■ Exercise details ■
Going through the data below, copy out each line where the word "strings" shows up.

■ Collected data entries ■
========================

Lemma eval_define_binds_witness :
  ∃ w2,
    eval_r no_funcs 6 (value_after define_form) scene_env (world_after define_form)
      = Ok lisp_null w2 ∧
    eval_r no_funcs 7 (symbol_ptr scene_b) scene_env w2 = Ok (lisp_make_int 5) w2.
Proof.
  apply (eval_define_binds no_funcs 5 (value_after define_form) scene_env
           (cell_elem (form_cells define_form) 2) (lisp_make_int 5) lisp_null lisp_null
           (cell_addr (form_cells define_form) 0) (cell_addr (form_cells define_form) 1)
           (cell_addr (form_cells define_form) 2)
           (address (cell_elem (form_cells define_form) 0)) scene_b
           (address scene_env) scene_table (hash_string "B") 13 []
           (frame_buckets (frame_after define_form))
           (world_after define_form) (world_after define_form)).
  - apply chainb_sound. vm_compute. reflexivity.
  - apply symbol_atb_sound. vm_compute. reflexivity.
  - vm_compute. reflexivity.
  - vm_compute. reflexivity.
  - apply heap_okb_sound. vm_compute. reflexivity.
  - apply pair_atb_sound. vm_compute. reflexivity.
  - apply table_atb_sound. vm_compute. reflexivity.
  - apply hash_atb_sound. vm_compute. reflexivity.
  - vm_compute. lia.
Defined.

========================

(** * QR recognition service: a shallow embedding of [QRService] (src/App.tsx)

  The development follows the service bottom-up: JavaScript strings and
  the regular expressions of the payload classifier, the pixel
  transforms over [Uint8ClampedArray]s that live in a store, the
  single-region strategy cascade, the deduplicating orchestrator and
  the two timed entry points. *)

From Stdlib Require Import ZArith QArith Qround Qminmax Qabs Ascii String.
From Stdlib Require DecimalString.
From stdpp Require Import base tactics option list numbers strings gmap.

========================

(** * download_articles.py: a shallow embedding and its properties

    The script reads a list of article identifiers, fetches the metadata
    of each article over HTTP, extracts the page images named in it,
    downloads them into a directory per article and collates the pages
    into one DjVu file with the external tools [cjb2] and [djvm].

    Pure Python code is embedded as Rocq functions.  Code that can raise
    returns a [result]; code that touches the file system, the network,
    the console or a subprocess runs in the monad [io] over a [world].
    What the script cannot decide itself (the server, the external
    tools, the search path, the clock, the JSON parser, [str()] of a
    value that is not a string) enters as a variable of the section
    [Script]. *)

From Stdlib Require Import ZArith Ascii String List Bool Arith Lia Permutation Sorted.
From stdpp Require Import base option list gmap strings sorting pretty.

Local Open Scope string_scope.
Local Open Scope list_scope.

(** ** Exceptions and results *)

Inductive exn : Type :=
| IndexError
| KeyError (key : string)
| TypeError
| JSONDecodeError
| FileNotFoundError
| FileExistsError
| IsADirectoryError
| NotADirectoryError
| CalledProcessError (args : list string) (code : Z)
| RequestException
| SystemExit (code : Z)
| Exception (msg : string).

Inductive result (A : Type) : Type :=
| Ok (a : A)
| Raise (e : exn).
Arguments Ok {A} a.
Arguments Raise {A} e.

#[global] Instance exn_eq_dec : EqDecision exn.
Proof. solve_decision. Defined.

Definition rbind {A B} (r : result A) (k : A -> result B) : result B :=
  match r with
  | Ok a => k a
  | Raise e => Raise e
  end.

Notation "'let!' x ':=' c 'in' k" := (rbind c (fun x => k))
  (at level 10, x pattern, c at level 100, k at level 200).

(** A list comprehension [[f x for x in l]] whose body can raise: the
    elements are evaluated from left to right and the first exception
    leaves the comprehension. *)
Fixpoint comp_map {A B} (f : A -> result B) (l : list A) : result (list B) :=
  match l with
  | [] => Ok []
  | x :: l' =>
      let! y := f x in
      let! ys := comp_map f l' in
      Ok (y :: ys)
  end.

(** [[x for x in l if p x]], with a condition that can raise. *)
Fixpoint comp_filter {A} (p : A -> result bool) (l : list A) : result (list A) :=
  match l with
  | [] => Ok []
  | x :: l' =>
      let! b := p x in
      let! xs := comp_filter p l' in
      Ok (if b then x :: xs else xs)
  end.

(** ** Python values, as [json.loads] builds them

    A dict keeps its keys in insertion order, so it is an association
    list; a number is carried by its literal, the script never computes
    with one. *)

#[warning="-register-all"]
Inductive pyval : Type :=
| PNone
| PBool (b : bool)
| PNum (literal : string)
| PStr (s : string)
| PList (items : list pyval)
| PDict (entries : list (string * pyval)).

========================

■ Result of the task ■
  The development follows the service bottom-up: JavaScript strings and
From stdpp Require Import base tactics option list numbers strings gmap.
From stdpp Require Import base option list gmap strings sorting pretty.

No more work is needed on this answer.